**GIVEN DATA**.
(** [validate_pane_indices] accepts exactly the trees over the window's slots. *)
Lemma validate_pane_indices_Ok n m :
  validate_pane_indices n m = Ok tt <-> tree_ok n m.
Proof.
  destruct (decide (m = 0)%nat) as [->|Hm].
  { split; [|intros H; apply tree_ok_pos in H; lia].
    unfold validate_pane_indices. rewrite bind_Ok_inv. intros (seen & H & _).
    apply collect_pane_indices_Ok in H as [Ha H]. apply leaves_nonempty in Ha.
    destruct (leaves n) as [|i l]; [done|]. simpl in H.
    destruct (mark 0 i []) eqn:E; [|done..]. by apply mark_Ok in E as (? & ? & ?). }
  unfold validate_pane_indices. rewrite bind_Ok_inv. setoid_rewrite collect_pane_indices_Ok.
  setoid_rewrite fold_mark_Ok; [|done].
  assert (forall l, Forall (fun i => i < m)%nat l ->
    existsb negb (foldl (fun s i => <[i := true]> s) (replicate m false) l) = false
    <-> forall i, (i < m)%nat -> i ∈ l) as Hall.
  { intros l Hl. rewrite <- not_true_iff_false, existsb_exists. split.
    - intros H i Hi. destruct (decide (i ∈ l)) as [|Hn]; [done|]. exfalso. apply H.
      exists false. split; [|done]. apply list_elem_of_In, list_elem_of_lookup. exists i.
      rewrite lookup_fold_mark by (by rewrite length_replicate). case_decide; [done|].
      by apply lookup_replicate_2.
    - intros H ([] & Hx & Hneg); [done|]. apply list_elem_of_In, list_elem_of_lookup in Hx as [i Hi].
      pose proof (lookup_lt_Some _ _ _ Hi) as Hlt.
      rewrite length_fold_mark, length_replicate in Hlt.
      rewrite lookup_fold_mark in Hi by (by rewrite length_replicate).
      case_decide; [done|]. by apply H in Hlt. }
  assert (forall l, Forall (fun i => replicate m false !! i = Some false) l
                    <-> Forall (fun i => i < m)%nat l) as Hrep.
  { intros l. rewrite !Forall_forall. split; intros H i Hi; specialize (H i Hi).
    - by apply lookup_replicate in H as [_ ?].
    - by apply lookup_replicate_2. }
  setoid_rewrite Hrep. split.
  - intros (seen & (Ha & Hnd & Hlt & ->) & H). split; [|done].
    destruct (existsb negb _) eqn:E; [done|]. rewrite Hall in E by done.
    apply NoDup_perm_seq; [done|]. intros i. split; [|by apply E].
    rewrite Forall_forall in Hlt. apply Hlt.
  - intros Hok. pose proof (tree_ok_elem n m) as Hel. eexists. split; [split; [apply Hok|]|].
    + split; [by eapply tree_ok_NoDup|]. split; [|done].
      apply Forall_forall. intros i Hi. by apply (Hel i Hok).
    + assert (existsb negb (foldl (fun s i => <[i := true]> s) (replicate m false) (leaves n)) = false)
        as ->; [|done].
      apply Hall; [apply Forall_forall|]; intros i Hi; by apply (Hel i Hok).
Qed.

(** ** Splitting a slot *)

Section SplitSlot.
Context (target : nat) (d : SplitDirection).

(** Slots after the target move up by one. *)
Definition shift_up (i : nat) : nat := if (S target <=? i)%nat then S i else i.

Definition split_slots (i : nat) : list nat :=
  if (i =? target)%nat then [target; S target] else [shift_up i].

Local Abbreviation split n := (split_pane_inner n target (S target) d).

Lemma split_leaves n : leaves (split n).1 = concat (List.map split_slots (leaves n)).
Proof.
  induction n as [i|d' cs IH] using LayoutNode_ind'; simpl.
  - unfold split_slots, shift_up. by destruct (i =? target)%nat.
  - induction IH as [|c cs Hc _ IH]; simpl; [done|].
    by rewrite Hc, IH, List.map_app, concat_app.
Qed.

Lemma split_found n : (split n).2 = bool_decide (target ∈ leaves n).
Proof.
  induction n as [i|d' cs IH] using LayoutNode_ind'; simpl.
  - destruct (i =? target)%nat eqn:E; bool_to_prop; simpl; symmetry;
      [apply bool_decide_eq_true|apply bool_decide_eq_false]; set_solver.
  - induction IH as [|c cs Hc _ IH]; simpl.
    { done. }
    rewrite IH. unfold id. rewrite Hc. destruct (bool_decide (target ∈ leaves c)) eqn:E1;
      destruct (bool_decide (target ∈ concat (List.map leaves cs))) eqn:E2; bool_to_prop; simpl;
      symmetry; first [apply bool_decide_eq_true|apply bool_decide_eq_false]; set_solver.
Qed.

Lemma split_arity n : arity_ok n = true -> arity_ok (split n).1 = true.
Proof.
  induction n as [i|d' cs IH] using LayoutNode_ind'; intros Ha.
  - simpl. by destruct (i =? target)%nat.
  - apply arity_ok_split in Ha as [Hl Ha]. simpl split. apply arity_ok_split.
    rewrite !List.length_map. split; [done|]. rewrite List.map_map. apply Forall_map.
    rewrite Forall_forall in IH, Ha |- *. auto.
Qed.

Lemma split_seq m : (target < m)%nat ->
  concat (List.map split_slots (seq 0 m)) = seq 0 (S m).
Proof.
  intros Hm. assert (exists k, m = (target + S k)%nat) as [k ->] by (exists (m - S target)%nat; lia).
  replace (S (target + S k)) with (target + S (S k))%nat by lia.
  rewrite !seq_app, List.map_app, concat_app. simpl.
  assert (forall a k, (a + k <= target)%nat -> concat (List.map split_slots (seq a k)) = seq a k) as Hlow.
  { intros a j. revert a. induction j as [|j IH]; intros a Hk; simpl; [done|].
    rewrite IH by lia. unfold split_slots, shift_up.
    destruct (Nat.eqb_spec a target); [lia|]. destruct (Nat.leb_spec (S target) a); [lia|done]. }
  assert (forall a k, (target < a)%nat -> concat (List.map split_slots (seq a k)) = seq (S a) k) as Hhigh.
  { intros a j. revert a. induction j as [|j IH]; intros a Hk; simpl; [done|].
    rewrite IH by lia. unfold split_slots, shift_up.
    destruct (Nat.eqb_spec a target); [lia|]. destruct (Nat.leb_spec (S target) a); [done|lia]. }
  rewrite Hlow, Hhigh by lia. unfold split_slots. by rewrite Nat.eqb_refl.
Qed.

Lemma split_tree_ok n m :
  (target < m)%nat -> tree_ok n m -> tree_ok (split n).1 (S m) /\ (split n).2 = true.
Proof.
  intros Hm Hok. split.
  - destruct Hok as [Hp Ha]. split; [|by apply split_arity].
    rewrite split_leaves, <- split_seq by done. 
    clear -Hp. induction Hp; simpl; [done|by apply Permutation_app_head| |by etrans].
    rewrite !app_assoc. apply Permutation_app_tail, Permutation_app_comm.
  - rewrite split_found. apply bool_decide_eq_true. by apply (tree_ok_elem n m).
Qed.

(** The layout still fills its rectangle when the target's size is divided. *)
Lemma split_exact panes panes' n first second :
  size_at panes' target = Some first -> size_at panes' (S target) = Some second ->
  (forall i, i <> target -> i ∈ leaves n -> size_at panes' (shift_up i) = size_at panes i) ->
  (forall s0, size_at panes target = Some s0 ->
     splits_into d s0 first second /\ 1 <= axis_extent d first /\ 1 <= axis_extent d second) ->
  forall s, exact panes n s -> exact panes' (split n).1 s.
Proof.
  intros Hf Hs. induction n as [i|d' cs IH] using LayoutNode_ind'; intros Hsz Hsp s He.
  - destruct He as (p & Hp & <- & Hc & Hr). simpl. destruct (Nat.eqb_spec i target) as [->|Hne]; simpl.
    + destruct (Hsp (p_size p)) as (Hin & Ha1 & Ha2); [unfold size_at; by rewrite Hp|].
      unfold size_at in Hf, Hs. apply fmap_Some in Hf as (p1 & Hp1 & ->).
      apply fmap_Some in Hs as (p2 & Hp2 & ->).
      split; [done|]. exists [axis_extent d (p_size p1); axis_extent d (p_size p2)].
      split; [destruct d; simpl in *; lia|]. repeat split; simpl; eexists; (split; [done|]);
        destruct (p_size p), (p_size p1), (p_size p2), d; simpl in *;
        (split; [f_equal; lia|lia]).
    + change (exact panes' (rename shift_up (NPane i)) (p_size p)).
      eapply exact_rename; [|by exists p].
      intros j ->%list_elem_of_singleton. by apply Hsz; [|left].
  - apply exact_split in He as (Hne & ws & Hsum & H2). simpl split. apply exact_split.
    split; [by destruct cs|]. exists ws. split; [done|]. rewrite List.map_map. clear Hne Hsum.
    induction H2 as [|c w cs ws Hcw H2 IH2]; simpl; [constructor|].
    apply Forall_cons in IH as [IHc IH]. constructor.
    + apply IHc; try done. intros i Hi Hin. apply Hsz; [done|]. simpl. set_solver.
    + apply IH2; try done. intros i Hi Hin. apply Hsz; [done|]. simpl in *. set_solver.
Qed.
End SplitSlot.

**INSTRUCTIONS TO FOLLOW**.
Out of the entries above, write out only the lines between the line holding "size_at panes' target" and the line holding "(split; [f_equal; lia|lia]).", inclusive, each exactly as given.

**WRITTEN SOLUTION**.
  size_at panes' target = Some first -> size_at panes' (S target) = Some second ->
  (forall i, i <> target -> i ∈ leaves n -> size_at panes' (shift_up i) = size_at panes i) ->
  (forall s0, size_at panes target = Some s0 ->
     splits_into d s0 first second /\ 1 <= axis_extent d first /\ 1 <= axis_extent d second) ->
  forall s, exact panes n s -> exact panes' (split n).1 s.
Proof.
  intros Hf Hs. induction n as [i|d' cs IH] using LayoutNode_ind'; intros Hsz Hsp s He.
  - destruct He as (p & Hp & <- & Hc & Hr). simpl. destruct (Nat.eqb_spec i target) as [->|Hne]; simpl.
    + destruct (Hsp (p_size p)) as (Hin & Ha1 & Ha2); [unfold size_at; by rewrite Hp|].
      unfold size_at in Hf, Hs. apply fmap_Some in Hf as (p1 & Hp1 & ->).
      apply fmap_Some in Hs as (p2 & Hp2 & ->).
      split; [done|]. exists [axis_extent d (p_size p1); axis_extent d (p_size p2)].
      split; [destruct d; simpl in *; lia|]. repeat split; simpl; eexists; (split; [done|]);
        destruct (p_size p), (p_size p1), (p_size p2), d; simpl in *;
        (split; [f_equal; lia|lia]).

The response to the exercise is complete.